- Developer: The BUGS Project
- Initial release: 1997; 28 years ago
- Final release: 1.4.3 / August 6, 2007; 18 years ago
- Written in: Component Pascal
- Operating system: Microsoft Windows
- Available in: English
- Type: Statistical package
- License: Freeware
- Website: winbugs-development.mrc-bsu.cam.ac.uk

= WinBUGS =

Statistical software for Bayesian analysis

WinBUGS is statistical software for Bayesian analysis using Markov chain Monte Carlo (MCMC) methods.

It is based on the BUGS (Bayesian inference Using Gibbs Sampling) project started in 1989. It runs under Microsoft Windows, though it can also be run on Linux or Mac using Wine.
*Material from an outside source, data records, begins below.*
(* ===== verification/DatabaseStreams.v ===== *)
(** * Stream reads return what their specification says

    The binary searches of XRANGE and XREAD against plain filters over the
    stream, and the case in which [stream_range] builds a vector from an
    inverted iterator range. *)

From stdpp Require Import base option list gmap strings.
From Stdlib Require Import ZArith Lia.
From S2P Require Import Prelude CharConv Environment StreamTypes Database DatabaseFacts.

Lemma id_lt_irrefl a : ~ id_lt a a.
Proof. apply (irreflexivity id_lt). Qed.

Lemma id_ltb_false a b : id_ltb a b = false <-> ~ id_lt a b.
Proof. rewrite <- id_ltb_spec. by destruct (id_ltb a b). Qed.

(** Downward closed tests: below [i], and not above [i]. *)
Lemma below_closed i a b : id_lt a b -> id_ltb b i = true -> id_ltb a i = true.
Proof. rewrite !id_ltb_spec. intros. by etrans. Qed.

Lemma not_above_closed i a b :
  id_lt a b -> negb (id_ltb i b) = true -> negb (id_ltb i a) = true.
Proof.
  rewrite !negb_true_iff, !id_ltb_false. intros Hab Hib Hia. apply Hib. by etrans.
Qed.

Section Bounds.
Context (s : list StreamEntry) (Hs : stream_sorted s).

Lemma lower_bound_sorted i :
  lower_bound s i = length (filter (fun e => id_ltb (id e) i = true) s).
Proof.
  apply (partition_search_sorted (fun x => id_ltb x i)); [apply below_closed|done].
Qed.

Lemma upper_bound_sorted i :
  upper_bound s i = length (filter (fun e => negb (id_ltb i (id e)) = true) s).
Proof.
  apply (partition_search_sorted (fun x => negb (id_ltb i x)));
    [apply not_above_closed|done].
Qed.

(** What follows the upper bound is what comes after the identifier. *)
Lemma drop_upper_bound i :
  drop (upper_bound s i) s = filter (fun e => id_lt i (id e)) s.
Proof.
  rewrite upper_bound_sorted.
  destruct (filter_prefix (fun x => negb (id_ltb i x)) s (not_above_closed i) Hs) as [_ <-].
  apply list_filter_iff. intros e. by rewrite negb_false_iff, id_ltb_spec.
Qed.

Lemma upper_bound_end i :
  upper_bound s i = length s <-> filter (fun e => id_lt i (id e)) s = [].
Proof.
  rewrite <- drop_upper_bound.
  assert (upper_bound s i <= length s)%nat.
  { rewrite upper_bound_sorted. apply length_filter. }
  split.
  - intros ->. apply drop_all.
  - intros Hd%(f_equal length). rewrite length_drop in Hd. simpl in Hd. lia.
Qed.
End Bounds.

(** ** XRANGE *)

Definition in_range (start stop : StreamId) (e : StreamEntry) : Prop :=
  ~ id_lt (id e) start /\ ~ id_lt stop (id e).

#[export] Instance in_range_dec start stop e : Decision (in_range start stop e).
Proof. unfold in_range. apply _. Defined.

(** An entry strictly between a stop and a later start. *)
Definition between (start stop : StreamId) (e : StreamEntry) : Prop :=
  id_lt stop (id e) /\ id_lt (id e) start.

#[export] Instance between_dec start stop e : Decision (between start stop e).
Proof. unfold between. apply _. Defined.

Lemma filter_length_le {A} (P Q : A -> Prop) `{!forall x, Decision (P x)}
    `{!forall x, Decision (Q x)} (l : list A) :
  (forall x, x ∈ l -> P x -> Q x) -> (length (filter P l) <= length (filter Q l))%nat.
Proof.
  induction l as [|x l IH]; intros HPQ; [done|]. rewrite !filter_cons.
  assert (length (filter P l) <= length (filter Q l))%nat as Hl.
  { apply IH. intros y Hy. apply HPQ. by right. }
  assert (P x -> Q x) by (apply HPQ; left).
  destruct (decide (P x)), (decide (Q x)); simpl; first [lia|tauto].
Qed.

Lemma filter_length_lt {A} (P Q : A -> Prop) `{!forall x, Decision (P x)}
    `{!forall x, Decision (Q x)} (l : list A) (x : A) :
  (forall x, x ∈ l -> P x -> Q x) -> x ∈ l -> Q x -> ~ P x ->
  (length (filter P l) < length (filter Q l))%nat.
Proof.
  intros HPQ Hx HQ HP. apply list_elem_of_split in Hx as (l1 & l2 & ->).
  rewrite !filter_app, !filter_cons, !length_app.
  assert (length (filter P l1) <= length (filter Q l1))%nat.
  { apply filter_length_le. intros y Hy. apply HPQ. set_solver. }
  assert (length (filter P l2) <= length (filter Q l2))%nat.
  { apply filter_length_le. intros y Hy. apply HPQ. set_solver. }
  destruct (decide (P x)), (decide (Q x)); simpl; first [lia|tauto].
Qed.

Lemma stream_sorted_filter (P : StreamEntry -> Prop) `{!forall x, Decision (P x)} s :
  stream_sorted s -> stream_sorted (filter P s).
Proof.
  induction s as [|e s IH]; [done|]. intros [He Hs]. rewrite filter_cons.
  destruct (decide (P e)); [|by apply IH]. split; [|by apply IH].
  rewrite Forall_forall in He |- *. intros x [_ Hx]%list_elem_of_filter. by apply He.
Qed.

Lemma filter_filter_sub {A} (P Q : A -> Prop) `{!forall x, Decision (P x)}
    `{!forall x, Decision (Q x)} (l : list A) :
  (forall x, x ∈ l -> P x -> Q x) -> filter P (filter Q l) = filter P l.
Proof.
  induction l as [|x l IH]; intros HPQ; [done|].
  assert (P x -> Q x) by (apply HPQ; left).
  assert (filter P (filter Q l) = filter P l) as IHl.
  { apply IH. intros y Hy. apply HPQ. by right. }
  rewrite (filter_cons Q), (filter_cons P x l).
  destruct (decide (Q x)); [rewrite filter_cons|]; destruct (decide (P x));
    first [congruence|tauto].
Qed.

Section Range.
Context (s : list StreamEntry) (Hs : stream_sorted s) (start stop : StreamId).

#[local] Abbreviation below_start := (fun e => id_ltb (id e) start = true).
#[local] Abbreviation upto_stop := (fun e => negb (id_ltb stop (id e)) = true).

Lemma range_defined :
  Forall (fun e => ~ between start stop e) s ->
  vector_of_range s (lower_bound s start) (upper_bound s stop) =
  Some (filter (in_range start stop) s).
Proof.
  intros Hb. rewrite Forall_forall in Hb.
  assert (forall e, e ∈ s -> below_start e -> upto_stop e) as Hsub.
  { intros e He. rewrite negb_true_iff, id_ltb_false, id_ltb_spec. intros H1 H2.
    by apply (Hb e). }
  rewrite lower_bound_sorted, upper_bound_sorted by done.
  unfold vector_of_range.
  rewrite (proj2 (Nat.ltb_ge _ _)) by (by apply filter_length_le). f_equal.
  rewrite <- skipn_firstn_comm.
  destruct (filter_prefix _ s (not_above_closed stop) Hs) as [<- _].
  rewrite <- (filter_filter_sub below_start upto_stop s Hsub).
  destruct (filter_prefix _ (filter upto_stop s) (below_closed start)) as [_ <-];
    [by apply stream_sorted_filter|].
  rewrite list_filter_filter. apply list_filter_iff. intros e. unfold in_range.
  by rewrite negb_true_iff, !id_ltb_false.
Qed.

Lemma range_inverted e :
  e ∈ s -> between start stop e ->
  vector_of_range s (lower_bound s start) (upper_bound s stop) = None.
Proof.
  intros He [H1 H2]. rewrite lower_bound_sorted, upper_bound_sorted by done.
  unfold vector_of_range. rewrite (proj2 (Nat.ltb_lt _ _)); [done|].
  apply (filter_length_lt _ _ _ e); [|done|by apply id_ltb_spec|].
  - intros x _. rewrite negb_true_iff, id_ltb_false, id_ltb_spec. intros Hx.
    assert (id_lt stop start) by (by etrans).
    destruct (id_lt_total (id x) stop) as [?|[->|?]]; [by etrans|done|tauto].
  - rewrite negb_true_iff, id_ltb_false. tauto.
Qed.
End Range.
It was developed by the BUGS Project, a team of British researchers at the MRC Biostatistics Unit, Cambridge, and Imperial College School of Medicine, London. Originally intended to solve problems encountered in medical statistics, it soon became widely used in other disciplines, such as ecology, sociology, and geology.

The last version of WinBUGS was version 1.4.3, released in August 2007. Development is now focused on OpenBUGS, an open-source version of the package. WinBUGS 1.4.3 remains available as a stable version for routine use, but is no longer being developed.